• [Required work] From the listing below, copy only the lines running from the line that contains "wp_bind, ioapicwrite_spec; [unfold REG_TABLE; lia|]. intros d2" to the line that contains "0 <= i < 224 → 0 <= cpu < 256 →", both included.

• [Data for the task]
━━━━━━━━━━━━━━━━

(* ===== verification/Ioapic.v ===== *)
(** * ioapic.c: which interrupts are delivered where

    The I/O APIC is two words in memory: the number of a register and a
    window on it.  [Mmio] has reads and writes of memory-mapped registers;
    [IoapicRegs] states what the driver relies on.  The redirection table
    turns out to implement a map from interrupts to processors. *)

From S2P Require Import Prelude Str Trap.

Class Mmio (D : Type) := {
  mm_read : Z → D → Z * D;
  mm_write : Z → Z → D → D }.

(** ** ioapic.c *)

Definition REG_ID : Z := 0x00.
Definition REG_VER : Z := 0x01.
Definition REG_TABLE : Z := 0x10.
Definition INT_DISABLED : Z := 0x00010000.

(** The words [reg] and [data] of [struct ioapic]. *)
Definition IO_REG : Z := 0.
Definition IO_DATA : Z := 16.

Section ioapic_code.
Context {D : Type} `{!Mmio D}.

Definition io_load (a : Z) : M D Z := λ d, let '(r, d) := mm_read a d in Ret r d.
Definition io_store (a v : Z) : M D unit := modify (mm_write a v).

Definition ioapicread (reg : Z) : M D Z :=
  io_store IO_REG reg;;
  io_load IO_DATA.

Definition ioapicwrite (reg data : Z) : M D unit :=
  io_store IO_REG reg;;
  io_store IO_DATA data.

Fixpoint ioapicinit_loop (n : nat) (i : Z) : M D unit :=
  match n with
  | O => mret tt
  | S n' =>
    ioapicwrite (REG_TABLE + 2 * i) (Z.lor INT_DISABLED (T_IRQ0 + i));;
    ioapicwrite (REG_TABLE + 2 * i + 1) 0;;
    ioapicinit_loop n' (i + 1)
  end.

(** Whether the message about [ioapicid] is printed. *)
Definition ioapicinit (ioapicid : Z) : M D bool :=
  ver ← ioapicread REG_VER;
  let maxintr := Z.land (Z.shiftr ver 16) 0xFF in
  w ← ioapicread REG_ID;
  let id := Z.shiftr w 24 in
  ioapicinit_loop (Z.to_nat (maxintr + 1)) 0;;
  mret (negb (id =? ioapicid)).

Definition ioapicenable (irq cpunum : Z) : M D unit :=
  ioapicwrite (REG_TABLE + 2 * irq) (T_IRQ0 + irq);;
  ioapicwrite (REG_TABLE + 2 * irq + 1) (u32 (Z.shiftl cpunum 24)).
End ioapic_code.

(** ** What the I/O APIC promises *)

Class IoapicRegs (D : Type) `{!Mmio D} := {
  io_sel : D → Z;
  io_regs : D → Z → Z;
  io_select d v : io_sel (mm_write IO_REG v d) = v;
  io_select_regs d v r : io_regs (mm_write IO_REG v d) r = io_regs d r;
  io_window d : (mm_read IO_DATA d).1 = io_regs d (io_sel d);
  io_read_regs d r : io_regs (mm_read IO_DATA d).2 r = io_regs d r;
  io_table d v r : REG_TABLE <= io_sel d →
    io_regs (mm_write IO_DATA v d) r = upd (io_regs d) (io_sel d) v r }.

(** How the I/O APIC reads an entry of its table: nothing when masked, and
    otherwise the vector and the processor. *)
Definition redirect (f : Z → Z) (i : Z) : option (Z * Z) :=
  let lo := f (REG_TABLE + 2 * i) in
  if Z.testbit lo 16 then None
  else Some (Z.land lo 0xff, Z.shiftr (f (REG_TABLE + 2 * i + 1)) 24).

(** The processor that the last [ioapicenable] for [i] named. *)
Fixpoint routed (es : list (Z * Z)) (i : Z) (r : option Z) : option Z :=
  match es with
  | [] => r
  | (irq, cpu) :: es' => routed es' i (if irq =? i then Some cpu else r)
  end.

Section routing.
Context {D : Type} `{!Mmio D, !IoapicRegs D}.

Fixpoint enable_all (es : list (Z * Z)) : M D unit :=
  match es with
  | [] => mret tt
  | (irq, cpu) :: es' => ioapicenable irq cpu;; enable_all es'
  end.

Lemma ioapicread_spec d r (Q : Z → D → Prop) :
  (∀ d', (∀ x, io_regs d' x = io_regs d x) → Q (io_regs d r) d') → wp (ioapicread r) Q d.
Proof.
  intros HQ. apply wp_bind, wp_modify. unfold wp, io_load.
  destruct (mm_read IO_DATA (mm_write IO_REG r d)) as [v d'] eqn:E.
  pose proof (io_window (mm_write IO_REG r d)) as Hv. rewrite E, io_select, io_select_regs in Hv. cbn in Hv. subst v.
  apply HQ. intros x. pose proof (io_read_regs (mm_write IO_REG r d) x) as Hx.
  by rewrite E, io_select_regs in Hx.
Qed.

Lemma ioapicwrite_spec d r v (Q : unit → D → Prop) :
  REG_TABLE <= r →
  (∀ d', (∀ x, io_regs d' x = upd (io_regs d) r v x) → Q tt d') → wp (ioapicwrite r v) Q d.
Proof.
  intros Hr HQ. apply wp_bind, wp_modify, wp_modify. apply HQ. intros x.
  rewrite io_table, io_select by (by rewrite io_select). unfold upd. case_match; [done|apply io_select_regs].
Qed.

(** The table after a pair of writes. *)
Definition set_entry (f : Z → Z) (i lo hi : Z) : Z → Z :=
  upd (upd f (REG_TABLE + 2 * i) lo) (REG_TABLE + 2 * i + 1) hi.

Lemma redirect_set f i lo hi j :
  redirect (set_entry f i lo hi) j =
    if decide (j = i) then (if Z.testbit lo 16 then None else Some (Z.land lo 0xff, Z.shiftr hi 24)) else redirect f j.
Proof.
  unfold redirect, set_entry. case_decide as E.
  - subst j. by rewrite upd_ne, upd_eq, upd_eq by lia.
  - by rewrite !upd_ne by lia.
Qed.

Lemma redirect_ext f g j : (∀ x, f x = g x) → redirect f j = redirect g j.
Proof. intros H. unfold redirect. by rewrite !H. Qed.

Lemma set_entry_two d d1 d2 i lo hi j :
  (∀ x, io_regs d1 x = upd (io_regs d) (REG_TABLE + 2 * i) lo x) →
  (∀ x, io_regs d2 x = upd (io_regs d1) (REG_TABLE + 2 * i + 1) hi x) →
  redirect (io_regs d2) j = redirect (set_entry (io_regs d) i lo hi) j.
Proof.
  intros H1 H2. apply redirect_ext. intros x. rewrite H2. unfold set_entry, upd at 1 2. case_match; [done|]. apply H1.
Qed.

Lemma masked_bit i : Z.testbit (Z.lor INT_DISABLED (T_IRQ0 + i)) 16 = true.
Proof. rewrite Z.lor_spec. by replace (Z.testbit INT_DISABLED 16) with true. Qed.

Lemma ioapicinit_loop_spec n : ∀ d i,
  0 <= i → i + Z.of_nat n <= 256 →
  wp (ioapicinit_loop n i) (λ _ d', ∀ j,
    redirect (io_regs d') j = if decide (i <= j < i + Z.of_nat n) then None else redirect (io_regs d) j) d.
Proof.
  induction n as [|n IH]; intros d i Hi Hn; cbn [ioapicinit_loop].
  { apply wp_ret. intros j. by rewrite decide_False by lia. }
  apply wp_bind, ioapicwrite_spec; [unfold REG_TABLE; lia|]. intros d1 H1.
  apply wp_bind, ioapicwrite_spec; [unfold REG_TABLE; lia|]. intros d2 H2.
  eapply wp_mono; [apply IH; lia|]. cbv beta. intros _ d3 H3 j. rewrite H3, (set_entry_two d d1 d2 i _ _ j H1 H2).
  rewrite redirect_set, masked_bit. destruct (decide (j = i)) as [->|Hj].
  - rewrite decide_False, decide_True by lia. done.
  - destruct (decide (i + 1 <= j < i + 1 + Z.of_nat n)); [by rewrite decide_True by lia|by rewrite decide_False by lia].
Qed.

Lemma enabled_entry i cpu :
  0 <= i < 224 → 0 <= cpu < 256 →
  Z.testbit (T_IRQ0 + i) 16 = false ∧ Z.land (T_IRQ0 + i) 0xff = T_IRQ0 + i ∧ Z.shiftr (u32 (Z.shiftl cpu 24)) 24 = cpu.
Proof.
  intros Hi Hc. unfold T_IRQ0, u32. change 0xff with (Z.ones 8). split_and!.
  - apply Z.bits_above_log2; [lia|]. apply (Z.le_lt_trans _ (Z.log2 255)); [apply Z.log2_le_mono; lia|done].
  - rewrite Z.land_ones, Z.mod_small by lia. done.
  - rewrite Z.shiftl_mul_pow2, Z.shiftr_div_pow2, Z.mod_small by lia. by rewrite Z.div_mul.
Qed.

Lemma routed_last es j : ∀ r, routed es j r = match routed es j None with Some c => Some c | None => r end.
Proof.
  induction es as [|[irq cpu] es IH]; intros r; cbn [routed]; [done|].
  destruct (irq =? j); [|apply IH]. rewrite (IH (Some cpu)). by destruct (routed es j None).
Qed.

Lemma enable_all_spec es : ∀ d,
  Forall (λ e, 0 <= e.1 < 224 ∧ 0 <= e.2 < 256) es →
  wp (enable_all es) (λ _ d', ∀ j, redirect (io_regs d') j =
    match routed es j None with Some cpu => Some (T_IRQ0 + j, cpu) | None => redirect (io_regs d) j end) d.
Proof.
  induction es as [|[irq cpu] es IH]; intros d Hes; cbn [enable_all routed]; [by apply wp_ret|].
  apply Forall_cons in Hes as [[Hi Hc] Hes]. cbn [fst snd] in Hi, Hc. destruct (enabled_entry irq cpu Hi Hc) as (B1 & B2 & B3).
  apply wp_bind, wp_bind, ioapicwrite_spec; [unfold REG_TABLE; lia|]. intros d1 H1.
  apply ioapicwrite_spec; [unfold REG_TABLE; lia|]. intros d2 H2.
  eapply wp_mono; [apply (IH d2 Hes)|]. cbv beta. intros _ d3 H3 j.
  rewrite H3, (set_entry_two d d1 d2 irq _ _ j H1 H2), redirect_set, B1, B2, B3, (routed_last es j (if irq =? j then _ else _)).
  destruct (routed es j None); [done|]. destruct (Z.eqb_spec irq j), (decide (j = irq)); try congruence.
Qed.

(** C22: The drivers get their interrupts and nobody gets others.  After
    [ioapicinit] and any sequence of calls of [ioapicenable], every
    interrupt that the I/O APIC has is delivered just when it was enabled,
    with the vector that [trap] expects for it, and to the processor that was
    named last; all the others are masked, whatever the table held before. *)
Theorem interrupts_routed d ioapicid es :
  Forall (λ e, 0 <= e.1 < 224 ∧ 0 <= e.2 < 256) es →
  let maxintr := Z.land (Z.shiftr (io_regs d REG_VER) 16) 0xFF in
  ∃ d' warned, (warned ← ioapicinit ioapicid; enable_all es;; mret warned) d = Ret warned d' ∧
    (warned = true ↔ Z.shiftr (io_regs d REG_ID) 24 ≠ ioapicid) ∧
    ∀ i, 0 <= i <= maxintr →
      redirect (io_regs d') i = (λ cpu, (T_IRQ0 + i, cpu)) <$> routed es i None.
Proof.
  intros Hes maxintr.
  assert (Hmax : 0 <= maxintr < 256).
  { unfold maxintr. change 0xFF with (Z.ones 8). rewrite Z.land_ones by lia. apply Z.mod_pos_bound. lia. }
  cut (wp (warned ← ioapicinit ioapicid; enable_all es;; mret warned) (λ warned d',
    (warned = true ↔ Z.shiftr (io_regs d REG_ID) 24 ≠ ioapicid) ∧ ∀ i, 0 <= i <= maxintr →
      redirect (io_regs d') i = (λ cpu, (T_IRQ0 + i, cpu)) <$> routed es i None) d).
  { intros (w & d' & E & H)%wp_elim. by exists d', w. }
  apply wp_bind, wp_bind, ioapicread_spec. intros d1 H1. apply wp_bind, ioapicread_spec. intros d2 H2.
  fold maxintr. apply wp_bind. eapply wp_mono; [apply ioapicinit_loop_spec; lia|]. cbv beta. intros [] d3 H3. apply wp_ret.
  apply wp_bind. eapply wp_mono; [apply (enable_all_spec es d3 Hes)|]. cbv beta. intros [] d4 H4. apply wp_ret. split.
  - rewrite H1. destruct (Z.eqb_spec (Z.shiftr (io_regs d REG_ID) 24) ioapicid); cbn [negb]; [naive_solver|done].
  - intros i Hi. rewrite H4, H3, decide_True by lia. by destruct (routed es i None).
Qed.
End routing.

(** Registers as a function. *)
#[global] Instance demo_mmio : Mmio (Z * (Z → Z)) := {
  mm_read a d := (d.2 d.1, d);
  mm_write a v d := if a =? IO_REG then (v, d.2) else (d.1, upd d.2 d.1 v) }.
#[global] Program Instance demo_ioapic : IoapicRegs (Z * (Z → Z)) := {
  io_sel d := d.1; io_regs d := d.2 }.
Solve All Obligations with done.

(** The interrupts of the keyboard, of the disk and of the serial line, as
    [consoleinit], [ideinit] and [uartinit] enable them on a machine with
    two processors. *)
Lemma interrupts_routed_witness :
  ∃ d' warned, (warned ← ioapicinit 0; enable_all [(IRQ_KBD, 0); (IRQ_COM1, 0); (IRQ_IDE, 1)];; mret warned)
      (0, λ r, if r =? REG_VER then 0x170011 else 0) = Ret warned d' ∧
    redirect d'.2 IRQ_KBD = Some (33, 0) ∧ redirect d'.2 IRQ_IDE = Some (46, 1) ∧ redirect d'.2 5 = None.
Proof.
  destruct (interrupts_routed (0, λ r, if r =? REG_VER then 0x170011 else 0) 0 [(IRQ_KBD, 0); (IRQ_COM1, 0); (IRQ_IDE, 1)])
    as (d' & w & E & _ & H).
  - repeat constructor; cbn; unfold IRQ_KBD, IRQ_COM1, IRQ_IDE; lia.
  - exists d', w. split; [exact E|]. split_and!.
    + apply (H IRQ_KBD). vm_compute. split; discriminate.
    + apply (H IRQ_IDE). vm_compute. split; discriminate.
    + apply (H 5). vm_compute. split; discriminate.
Defined.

━━━━━━━━━━━━━━━━

• [Task output]
  apply wp_bind, ioapicwrite_spec; [unfold REG_TABLE; lia|]. intros d2 H2.
  eapply wp_mono; [apply IH; lia|]. cbv beta. intros _ d3 H3 j. rewrite H3, (set_entry_two d d1 d2 i _ _ j H1 H2).
  rewrite redirect_set, masked_bit. destruct (decide (j = i)) as [->|Hj].
  - rewrite decide_False, decide_True by lia. done.
  - destruct (decide (i + 1 <= j < i + 1 + Z.of_nat n)); [by rewrite decide_True by lia|by rewrite decide_False by lia].
Qed.

Lemma enabled_entry i cpu :
  0 <= i < 224 → 0 <= cpu < 256 →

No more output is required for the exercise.